▶ [What the exercise asks]
In the listing below, the lines starting with the line with "- intros Hr." and going on through the line with "- intros v st" are to be reproduced exactly, and only those.

▶ [Data excerpts]
──────

Lemma or_arm p guard body ways slot c : guarded_or_ways (mkArm p (Some guard) body) c = Done (Some ways) c → pattern_floor c = None → shallow c → well_labelled (emitter c) →
  (∀ way, way ∈ ways → way_like (pinned (locals c)) way p) → ways ≠ [] →
  arm_goes slot (λ v o, match chosen_way env (Some guard) ways v with None => Stuck | Some None => o | Some (Some b) => gives (eval body (over b env)) end)
    (compile_arm (mkArm p (Some guard) body) slot) c.
Proof.
  intros Hways Hf Hsh Hw Hlike Hne. set (lo := next_label (emitter c)). set (d := scope_depth c). set (L := locals c). set (names := binding_names_in_order p). set (n := length names).
  set (e1 := emit_code IPop (emitter c)). set (s1 := height e1). set (e2 := emits (replicate n (IConstant VUnit)) e1). set (R := reserved (S d) s1 names).
  set (c2 := mkCtx e2 (L ++ R) (S d) (s1 :: scope_starts c) None).
  destruct (reserve_static n e1) as (Sr & Sh & Sa). fold e2 in Sr, Sh, Sa. destruct (emits_code (replicate n (IConstant VUnit)) e1) as [_ Sn]. fold e2 in Sn.
  change (arriving e1) with (arriving (emitter c)) in Sa. change (next_label e1) with lo in Sn. change (reachable e1) with (reachable (emitter c)) in Sr.
  assert (well_labelled e2) as W2 by (intros l; unfold arrives; rewrite Sa, Sn; apply Hw).
  destruct (ways_code guard names (seq s1 n) L slot (height e2) ways) with (c := c2) (R := R) as (bodies & e3 & new & E3 & (G3 & B3 & Live3 & X3) & Hb); [|done|done|done|].
  { intros way Hway. destruct (Hlike way Hway) as [Hr Hv]. split; [done|]. intros name. unfold names. by rewrite Hv, in_order_names. }
  cbn [c2 emitter locals] in *. rewrite Sn in *. pose proof (gr_labelled _ _ _ _ G3 W2) as W3. pose proof (gr_next _ _ _ _ G3) as N3. rewrite Sn in N3.
  pose proof (grows_jumped lo e3 N3 W3) as G4. destruct (jumped_facts e3) as (_ & N4 & R4 & _). pose proof (jump_arriving e3 W3) as A4. set (ln := next_label e3) in *. set (e4 := jumped e3) in *.
  set (e5 := emits (IBind <$> bodies) e4). assert (grows lo e4 e5 (IBind <$> bodies)) as G5 by (apply grows_binds; intros l Hl; by apply B3).
  assert (next_label e5 = S ln ∧ arriving e5 = arriving e4) as [N5 A5] by (split; [unfold e5; by rewrite binds_next|apply binds_arriving]).
  destruct (body_code body lo e5 L R d s1 (scope_starts c) None) as (e6 & E6 & N6 & G6 & R6 & A6 & O6 & X6); [lia| | |exact Hsh|].
  { apply (gr_labelled _ _ _ _ G5), (gr_labelled _ _ _ _ G4), W3. }
  { by intros l (i & _ & ->)%in_reserved. }
  set (end_ := next_label e5) in *. set (e7 := emit_code (IBind ln) e6). destruct (bind_facts ln e6) as (_ & N7 & A7). fold e7 in N7, A7.
  assert (reachable (emitter c) = true → reachable e3 = true ∧ height e3 = height e2 ∧ arriving e6 !! ln = Some (height e2) ∧ reachable e5 = true) as Live.
  { intros Hr. destruct Live3 as (Hr3 & Hh3 & Ha3); [congruence|done|]. split_and!; [done|done| |].
    - rewrite O6 by lia. rewrite A5, A4, Hr3, lookup_insert_eq. cbn. by rewrite Hh3.
    - destruct bodies as [|l bodies]; [by destruct (Hb Hne)|]. apply binds_reach. right. exists l. split; [left|]. unfold arrives. rewrite A4, Hr3, lookup_insert_ne; [by rewrite Ha3 by left|].
      specialize (B3 l ltac:(left)). lia. }
  exists end_, e7, ([IPop] ++ replicate n (IConstant VUnit) ++ new ++ jump_code e3 ++ (IBind <$> bodies) ++ (IRun body (L ++ R) :: jump_code e5) ++ [IBind ln]). split_and!.
  - change (compile_arm (mkArm p (Some guard) body) slot) with (ways ← guarded_or_ways (mkArm p (Some guard) body); match ways with
      | Some ways => r ← compile_guarded_or_arm (mkArm p (Some guard) body) ways slot; bind_all r.2;; mret r.1
      | None => fail_jumps ← compile_pattern_test p; emit IPop;; begin_scope;; emit (IGetLocal slot);; bind_copy ← add_local BIND_SRC; emit (ISetLocal bind_copy);;
          compile_pattern_bind p;; guard_jump ← compile_guard (Some guard); compile_expr body;; end_scope;; end_jump ← jump; bind_all guard_jump;; bind_all fail_jumps;; mret end_jump
      end).
    unfold mbind at 1, compile_bind at 1. rewrite Hways.
    assert (compile_guarded_or_arm (mkArm p (Some guard) body) ways slot c = Done (end_, [ln]) (with_emitter c e6)) as E.
    { unfold compile_guarded_or_arm, tried, mbind, compile_bind. cbn [guard_of pattern_of body_of]. change (emit IPop c) with (Done tt (with_emitter c e1)). cbn beta iota.
      change (begin_scope (with_emitter c e1)) with (Done tt (mkCtx e1 L (S d) (s1 :: scope_starts c) (pattern_floor c))). rewrite Hf. cbn beta iota. unfold look at 1. cbn beta iota. unfold id at 1. cbn [locals].
      fold names. rewrite reserve_is. cbn [emitter locals scope_depth scope_starts pattern_floor]. fold n s1 e2 R c2. unfold look. cbn beta iota. unfold id. cbn [locals emitter c2]. fold c2. rewrite E3, jump_is.
      cbn [emitter with_emitter]. fold ln e4. rewrite bind_all_is. cbn [emitter with_emitter]. fold e5. unfold compile_body, mbind, compile_bind in E6.
      change (with_emitter (with_emitter (with_emitter c2 e3) e4) e5) with (mkCtx e5 (L ++ R) (S d) (s1 :: scope_starts c) None).
      destruct (compile_expr body _) as [? y1|]; [|done]. destruct (end_scope y1) as [? y2|]; [|done]. rewrite E6. unfold with_emitter. by rewrite Hf. }
    unfold mbind, compile_bind. by rewrite E.
  - apply (grows_trans _ _ e1); [by apply grows_plain|]. apply (grows_trans _ _ e2); [apply grows_all; intros i [-> _]%elem_of_replicate; by left|]. apply (grows_trans _ _ e3); [done|].
    apply (grows_trans _ _ e4); [done|]. apply (grows_trans _ _ e5); [done|]. apply (grows_trans _ _ e6); [done|]. apply grows_bind. lia.
  - lia.
  - lia.
  - intros Hr. unfold arrives. rewrite A7. apply A6. by apply Live.
  - intros v st Hst Hslot Hr Hh. destruct (Live Hr) as (Hr3 & Hh3 & Ha & Hr5). assert (s1 = S (length st)) as Hs1 by (unfold s1; cbn; by rewrite Hh).
    assert (height e2 = length (results (replicate n VUnit) v st)) as Hh2 by (rewrite results_length, length_replicate, Sh; fold s1; lia).
    specialize (X3 v st (replicate n VUnit) (S d) Hst Hslot). rewrite Hs1 in X3 at 1. specialize (X3 eq_refl). unfold R in X3 at 1. rewrite Hs1 in X3 at 1.
    specialize (X3 eq_refl Hh2 (length_replicate _ _)). specialize (X3 ltac:(congruence) eq_refl).
    rewrite run_app. change (run [IPop] (At (v :: v :: st))) with (At (v :: st)). rewrite run_app, run_reserve. rewrite run_app.
    assert (replicate n VUnit ++ v :: st = results (replicate n VUnit) v st) as -> by (unfold results; by rewrite reverse_replicate).
    unfold way_lands in X3. destruct (chosen_way env (Some guard) ways v) as [[b|]|].
    + destruct X3 as (ws & l & Hl & Hfr & ->). pose proof (B3 l Hl) as Hl'. rewrite run_app, run_past_jump, run_app, run_binds_to by done.
      rewrite run_app, (X6 _ _ Hr5 Hfr). destruct (eval body (over b env)) as [w|]; cbn [gives]; [|by apply goes_wrong].
      apply (goes_gives _ _ _ _ _ end_ w (reverse ws)); [left|done|]. apply run_past. intros [= E]%list_elem_of_singleton. lia.
    + destruct X3 as (ws & Hlen & ->). apply (goes_on _ _ _ _ _ (reverse ws)); [done| |unfold e7; cbn; by rewrite Ha]. rewrite run_app, (run_jump e3) by done. fold ln. rewrite run_app, run_past.
      * change (IRun body (L ++ R) :: jump_code e5) with ([IRun body (L ++ R)] ++ jump_code e5). rewrite <-app_assoc, run_app, run_past by (by intros [=]%list_elem_of_singleton). rewrite run_app, run_past_jump. unfold run. cbn. by rewrite Nat.eqb_refl.
      * intros Hl%bound_in_binds%B3. lia.
    + apply goes_wrong; [done|]. by rewrite X3, !run_confused.
Qed.
End framed.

──────

▶ [Written answer]
  - intros Hr. unfold arrives. rewrite A7. apply A6. by apply Live.
  - intros v st Hst Hslot Hr Hh. destruct (Live Hr) as (Hr3 & Hh3 & Ha & Hr5). assert (s1 = S (length st)) as Hs1 by (unfold s1; cbn; by rewrite Hh).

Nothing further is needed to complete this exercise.